## Brief
Return the data below exactly, stopping after the line with "abs_step m (<[pid := mkSequencer n (Some".

## Source material
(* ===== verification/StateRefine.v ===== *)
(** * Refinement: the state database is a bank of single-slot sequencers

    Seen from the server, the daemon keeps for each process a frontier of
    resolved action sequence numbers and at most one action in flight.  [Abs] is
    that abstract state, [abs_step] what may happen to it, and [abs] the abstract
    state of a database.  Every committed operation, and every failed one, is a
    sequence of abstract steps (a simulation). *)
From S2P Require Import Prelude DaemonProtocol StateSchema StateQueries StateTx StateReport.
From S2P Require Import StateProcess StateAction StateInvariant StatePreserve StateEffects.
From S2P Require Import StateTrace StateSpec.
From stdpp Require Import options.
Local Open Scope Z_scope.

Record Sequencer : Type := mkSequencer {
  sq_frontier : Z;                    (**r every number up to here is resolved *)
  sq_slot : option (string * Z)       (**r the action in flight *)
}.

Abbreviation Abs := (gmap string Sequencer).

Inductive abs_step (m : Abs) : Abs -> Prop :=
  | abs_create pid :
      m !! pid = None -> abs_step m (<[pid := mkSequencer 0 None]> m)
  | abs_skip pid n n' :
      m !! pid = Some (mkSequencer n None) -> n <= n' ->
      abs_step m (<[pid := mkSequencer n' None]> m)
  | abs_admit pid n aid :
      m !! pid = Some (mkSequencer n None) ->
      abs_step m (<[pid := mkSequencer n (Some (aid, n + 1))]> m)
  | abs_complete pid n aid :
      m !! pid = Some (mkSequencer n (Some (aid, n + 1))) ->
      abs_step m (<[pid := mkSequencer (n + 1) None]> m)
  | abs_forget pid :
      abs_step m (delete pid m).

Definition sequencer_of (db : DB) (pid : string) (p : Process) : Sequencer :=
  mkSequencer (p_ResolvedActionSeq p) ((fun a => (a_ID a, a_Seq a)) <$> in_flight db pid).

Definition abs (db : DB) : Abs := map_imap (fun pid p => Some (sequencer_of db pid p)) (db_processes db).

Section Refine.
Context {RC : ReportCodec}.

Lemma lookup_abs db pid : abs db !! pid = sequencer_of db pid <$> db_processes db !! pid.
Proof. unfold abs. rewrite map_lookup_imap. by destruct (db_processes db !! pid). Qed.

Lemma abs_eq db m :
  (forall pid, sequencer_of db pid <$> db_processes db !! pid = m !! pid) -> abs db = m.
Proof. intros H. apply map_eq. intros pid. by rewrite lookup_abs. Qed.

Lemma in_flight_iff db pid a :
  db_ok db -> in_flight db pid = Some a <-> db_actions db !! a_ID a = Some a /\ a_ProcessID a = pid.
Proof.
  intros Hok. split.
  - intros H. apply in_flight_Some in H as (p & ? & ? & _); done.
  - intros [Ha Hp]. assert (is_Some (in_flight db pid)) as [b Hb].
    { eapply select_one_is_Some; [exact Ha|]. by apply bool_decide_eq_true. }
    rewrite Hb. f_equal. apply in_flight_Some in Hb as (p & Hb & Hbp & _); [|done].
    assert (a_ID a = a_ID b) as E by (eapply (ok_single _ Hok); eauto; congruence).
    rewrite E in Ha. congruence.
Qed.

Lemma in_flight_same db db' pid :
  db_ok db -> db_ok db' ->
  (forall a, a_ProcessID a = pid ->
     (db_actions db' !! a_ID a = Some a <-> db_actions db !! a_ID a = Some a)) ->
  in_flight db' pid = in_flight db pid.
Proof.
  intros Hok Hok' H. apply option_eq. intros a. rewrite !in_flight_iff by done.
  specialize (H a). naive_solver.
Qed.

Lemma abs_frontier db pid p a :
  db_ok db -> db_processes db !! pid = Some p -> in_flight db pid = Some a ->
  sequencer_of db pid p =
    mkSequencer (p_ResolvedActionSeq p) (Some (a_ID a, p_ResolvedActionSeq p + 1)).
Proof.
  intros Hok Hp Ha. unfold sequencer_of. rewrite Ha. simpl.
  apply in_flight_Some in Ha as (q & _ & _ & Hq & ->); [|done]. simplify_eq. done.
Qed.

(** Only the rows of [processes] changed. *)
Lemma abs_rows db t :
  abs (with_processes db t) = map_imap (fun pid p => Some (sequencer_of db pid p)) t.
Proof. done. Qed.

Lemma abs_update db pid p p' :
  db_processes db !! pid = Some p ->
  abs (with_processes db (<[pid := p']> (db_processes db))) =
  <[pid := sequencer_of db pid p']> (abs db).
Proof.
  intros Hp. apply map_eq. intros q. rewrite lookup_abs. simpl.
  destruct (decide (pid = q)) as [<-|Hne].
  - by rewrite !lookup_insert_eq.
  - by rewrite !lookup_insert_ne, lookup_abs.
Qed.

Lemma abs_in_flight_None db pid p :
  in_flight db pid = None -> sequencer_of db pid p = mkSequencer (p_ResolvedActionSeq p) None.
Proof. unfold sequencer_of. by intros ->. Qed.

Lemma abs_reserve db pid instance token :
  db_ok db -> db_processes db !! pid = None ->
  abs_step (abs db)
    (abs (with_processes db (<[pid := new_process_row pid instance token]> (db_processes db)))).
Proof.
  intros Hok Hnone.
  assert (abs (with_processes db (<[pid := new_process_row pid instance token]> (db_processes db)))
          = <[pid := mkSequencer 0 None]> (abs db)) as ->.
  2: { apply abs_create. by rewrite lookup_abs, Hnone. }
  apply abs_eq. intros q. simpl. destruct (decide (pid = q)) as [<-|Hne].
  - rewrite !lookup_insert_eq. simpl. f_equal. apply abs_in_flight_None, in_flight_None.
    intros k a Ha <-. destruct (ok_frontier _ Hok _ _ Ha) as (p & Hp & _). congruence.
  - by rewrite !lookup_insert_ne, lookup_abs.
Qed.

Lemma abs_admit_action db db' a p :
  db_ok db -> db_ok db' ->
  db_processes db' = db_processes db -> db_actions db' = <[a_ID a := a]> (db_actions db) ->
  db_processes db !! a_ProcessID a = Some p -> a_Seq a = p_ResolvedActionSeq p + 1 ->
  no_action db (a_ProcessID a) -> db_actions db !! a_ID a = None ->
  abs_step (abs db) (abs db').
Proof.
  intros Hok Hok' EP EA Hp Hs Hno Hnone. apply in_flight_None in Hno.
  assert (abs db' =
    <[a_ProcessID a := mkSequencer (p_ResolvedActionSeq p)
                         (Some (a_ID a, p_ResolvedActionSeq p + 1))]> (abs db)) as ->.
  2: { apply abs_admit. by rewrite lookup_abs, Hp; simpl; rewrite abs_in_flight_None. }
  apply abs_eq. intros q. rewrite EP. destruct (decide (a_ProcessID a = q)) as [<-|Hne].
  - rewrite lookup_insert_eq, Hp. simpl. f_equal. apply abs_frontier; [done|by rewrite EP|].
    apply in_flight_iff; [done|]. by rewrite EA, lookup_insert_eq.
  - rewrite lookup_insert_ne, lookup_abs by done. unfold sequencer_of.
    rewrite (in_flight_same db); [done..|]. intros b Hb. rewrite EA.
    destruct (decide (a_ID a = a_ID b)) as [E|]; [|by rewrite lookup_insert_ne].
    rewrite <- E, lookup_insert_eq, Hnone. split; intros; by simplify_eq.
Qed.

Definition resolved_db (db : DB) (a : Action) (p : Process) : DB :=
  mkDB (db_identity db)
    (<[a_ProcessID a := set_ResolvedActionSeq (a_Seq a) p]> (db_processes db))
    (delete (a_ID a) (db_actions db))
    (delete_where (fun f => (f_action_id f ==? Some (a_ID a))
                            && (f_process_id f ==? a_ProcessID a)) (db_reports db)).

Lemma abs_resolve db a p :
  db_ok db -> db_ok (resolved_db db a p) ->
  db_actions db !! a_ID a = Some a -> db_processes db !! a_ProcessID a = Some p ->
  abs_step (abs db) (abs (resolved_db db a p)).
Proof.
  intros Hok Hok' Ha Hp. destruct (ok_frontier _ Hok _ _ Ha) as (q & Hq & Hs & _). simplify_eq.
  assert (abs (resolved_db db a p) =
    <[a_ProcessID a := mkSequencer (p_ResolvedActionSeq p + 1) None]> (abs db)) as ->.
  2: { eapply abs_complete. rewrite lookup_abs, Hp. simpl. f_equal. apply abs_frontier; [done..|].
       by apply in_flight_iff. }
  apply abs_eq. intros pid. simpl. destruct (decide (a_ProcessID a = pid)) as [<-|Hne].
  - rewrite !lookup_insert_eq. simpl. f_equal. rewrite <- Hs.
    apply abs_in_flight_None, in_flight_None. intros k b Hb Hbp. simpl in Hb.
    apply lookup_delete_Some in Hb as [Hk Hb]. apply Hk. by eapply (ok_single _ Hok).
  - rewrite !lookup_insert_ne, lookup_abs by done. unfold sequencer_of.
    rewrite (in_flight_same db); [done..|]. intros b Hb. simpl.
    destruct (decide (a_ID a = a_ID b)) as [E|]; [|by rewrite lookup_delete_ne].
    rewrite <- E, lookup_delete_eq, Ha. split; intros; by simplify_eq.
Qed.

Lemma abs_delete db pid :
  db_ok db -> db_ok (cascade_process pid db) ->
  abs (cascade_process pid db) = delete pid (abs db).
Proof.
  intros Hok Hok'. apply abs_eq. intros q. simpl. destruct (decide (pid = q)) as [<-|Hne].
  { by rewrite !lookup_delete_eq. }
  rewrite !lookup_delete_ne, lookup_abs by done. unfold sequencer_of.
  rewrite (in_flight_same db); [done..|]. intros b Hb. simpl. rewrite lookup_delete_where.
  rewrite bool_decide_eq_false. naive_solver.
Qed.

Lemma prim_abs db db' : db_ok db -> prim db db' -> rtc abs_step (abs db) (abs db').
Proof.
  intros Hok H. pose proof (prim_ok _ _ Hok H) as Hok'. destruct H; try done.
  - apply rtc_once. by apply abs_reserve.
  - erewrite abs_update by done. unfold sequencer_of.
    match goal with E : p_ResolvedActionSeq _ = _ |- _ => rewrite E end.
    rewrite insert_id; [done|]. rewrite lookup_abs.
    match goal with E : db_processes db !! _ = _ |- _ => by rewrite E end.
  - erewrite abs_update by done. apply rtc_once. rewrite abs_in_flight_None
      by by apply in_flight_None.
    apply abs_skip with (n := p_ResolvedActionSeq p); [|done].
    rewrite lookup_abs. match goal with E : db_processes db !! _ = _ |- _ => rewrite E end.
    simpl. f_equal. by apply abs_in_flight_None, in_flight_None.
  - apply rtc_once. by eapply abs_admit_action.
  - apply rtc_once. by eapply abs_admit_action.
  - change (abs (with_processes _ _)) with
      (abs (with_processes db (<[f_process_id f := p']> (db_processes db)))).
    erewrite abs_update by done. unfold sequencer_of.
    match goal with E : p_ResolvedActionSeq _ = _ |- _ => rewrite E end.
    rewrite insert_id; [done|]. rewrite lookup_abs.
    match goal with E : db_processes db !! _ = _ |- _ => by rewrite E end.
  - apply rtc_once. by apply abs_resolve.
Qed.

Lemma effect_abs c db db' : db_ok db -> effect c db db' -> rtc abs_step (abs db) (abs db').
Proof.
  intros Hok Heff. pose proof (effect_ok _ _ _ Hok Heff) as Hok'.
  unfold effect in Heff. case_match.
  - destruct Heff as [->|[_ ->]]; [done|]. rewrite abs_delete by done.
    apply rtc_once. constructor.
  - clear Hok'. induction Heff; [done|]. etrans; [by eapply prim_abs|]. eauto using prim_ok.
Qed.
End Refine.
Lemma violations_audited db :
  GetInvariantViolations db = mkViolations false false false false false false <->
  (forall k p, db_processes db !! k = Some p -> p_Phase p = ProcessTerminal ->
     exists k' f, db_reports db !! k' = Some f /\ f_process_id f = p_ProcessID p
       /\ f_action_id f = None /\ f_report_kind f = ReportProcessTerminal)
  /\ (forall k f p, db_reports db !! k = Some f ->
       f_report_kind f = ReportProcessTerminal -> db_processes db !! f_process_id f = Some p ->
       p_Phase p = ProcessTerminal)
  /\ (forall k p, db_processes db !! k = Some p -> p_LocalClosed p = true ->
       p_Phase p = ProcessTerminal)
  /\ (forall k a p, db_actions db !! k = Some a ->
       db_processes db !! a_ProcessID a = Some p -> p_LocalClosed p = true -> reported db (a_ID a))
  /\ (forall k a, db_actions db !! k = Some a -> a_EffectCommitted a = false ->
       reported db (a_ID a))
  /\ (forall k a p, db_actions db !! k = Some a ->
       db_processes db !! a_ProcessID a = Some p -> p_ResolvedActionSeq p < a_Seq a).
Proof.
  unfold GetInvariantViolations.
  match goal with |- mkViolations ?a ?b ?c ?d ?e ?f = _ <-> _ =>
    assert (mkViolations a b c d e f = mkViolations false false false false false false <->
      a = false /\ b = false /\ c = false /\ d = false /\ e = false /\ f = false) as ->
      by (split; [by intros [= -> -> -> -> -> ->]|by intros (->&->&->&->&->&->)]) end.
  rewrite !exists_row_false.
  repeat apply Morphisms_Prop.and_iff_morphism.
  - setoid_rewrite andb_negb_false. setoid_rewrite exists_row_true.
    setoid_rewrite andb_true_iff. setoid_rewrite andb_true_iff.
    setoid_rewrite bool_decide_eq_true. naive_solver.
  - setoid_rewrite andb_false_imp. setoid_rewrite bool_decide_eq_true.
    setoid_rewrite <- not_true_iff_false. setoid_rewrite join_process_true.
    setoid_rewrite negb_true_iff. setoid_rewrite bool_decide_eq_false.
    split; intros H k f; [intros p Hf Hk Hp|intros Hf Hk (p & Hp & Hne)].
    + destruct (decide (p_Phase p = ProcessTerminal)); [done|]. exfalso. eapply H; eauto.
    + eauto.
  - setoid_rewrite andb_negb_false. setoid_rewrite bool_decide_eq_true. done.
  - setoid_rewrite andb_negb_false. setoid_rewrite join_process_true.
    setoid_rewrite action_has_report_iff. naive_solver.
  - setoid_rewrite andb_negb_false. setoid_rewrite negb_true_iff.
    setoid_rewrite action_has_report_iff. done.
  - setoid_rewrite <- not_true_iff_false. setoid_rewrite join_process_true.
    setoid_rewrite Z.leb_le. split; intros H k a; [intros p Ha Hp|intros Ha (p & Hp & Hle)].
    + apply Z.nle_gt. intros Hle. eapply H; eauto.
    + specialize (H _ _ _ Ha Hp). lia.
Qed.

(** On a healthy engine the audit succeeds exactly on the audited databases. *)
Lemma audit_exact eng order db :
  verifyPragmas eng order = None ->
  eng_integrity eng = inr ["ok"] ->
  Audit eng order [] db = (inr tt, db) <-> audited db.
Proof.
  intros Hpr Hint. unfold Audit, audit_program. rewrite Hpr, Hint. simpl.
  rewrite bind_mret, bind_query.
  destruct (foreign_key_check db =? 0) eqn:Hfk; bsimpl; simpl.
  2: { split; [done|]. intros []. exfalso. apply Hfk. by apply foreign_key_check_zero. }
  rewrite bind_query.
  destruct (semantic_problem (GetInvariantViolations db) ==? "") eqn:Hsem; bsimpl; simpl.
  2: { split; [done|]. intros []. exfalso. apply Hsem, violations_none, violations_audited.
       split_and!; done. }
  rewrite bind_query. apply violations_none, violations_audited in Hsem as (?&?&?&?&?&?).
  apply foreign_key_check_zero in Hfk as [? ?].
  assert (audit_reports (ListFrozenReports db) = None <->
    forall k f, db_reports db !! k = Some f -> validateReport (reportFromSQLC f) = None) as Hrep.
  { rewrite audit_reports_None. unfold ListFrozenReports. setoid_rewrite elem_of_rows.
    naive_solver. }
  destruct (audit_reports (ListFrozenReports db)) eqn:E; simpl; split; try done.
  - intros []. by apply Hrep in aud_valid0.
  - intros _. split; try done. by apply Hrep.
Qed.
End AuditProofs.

## Written response
(* ===== verification/StateRefine.v ===== *)
(** * Refinement: the state database is a bank of single-slot sequencers

    Seen from the server, the daemon keeps for each process a frontier of
    resolved action sequence numbers and at most one action in flight.  [Abs] is
    that abstract state, [abs_step] what may happen to it, and [abs] the abstract
    state of a database.  Every committed operation, and every failed one, is a
    sequence of abstract steps (a simulation). *)
From S2P Require Import Prelude DaemonProtocol StateSchema StateQueries StateTx StateReport.
From S2P Require Import StateProcess StateAction StateInvariant StatePreserve StateEffects.
From S2P Require Import StateTrace StateSpec.
From stdpp Require Import options.
Local Open Scope Z_scope.

Record Sequencer : Type := mkSequencer {
  sq_frontier : Z;                    (**r every number up to here is resolved *)
  sq_slot : option (string * Z)       (**r the action in flight *)
}.

Abbreviation Abs := (gmap string Sequencer).

Inductive abs_step (m : Abs) : Abs -> Prop :=
  | abs_create pid :
      m !! pid = None -> abs_step m (<[pid := mkSequencer 0 None]> m)
  | abs_skip pid n n' :
      m !! pid = Some (mkSequencer n None) -> n <= n' ->
      abs_step m (<[pid := mkSequencer n' None]> m)
  | abs_admit pid n aid :
      m !! pid = Some (mkSequencer n None) ->
      abs_step m (<[pid := mkSequencer n (Some (aid, n + 1))]> m)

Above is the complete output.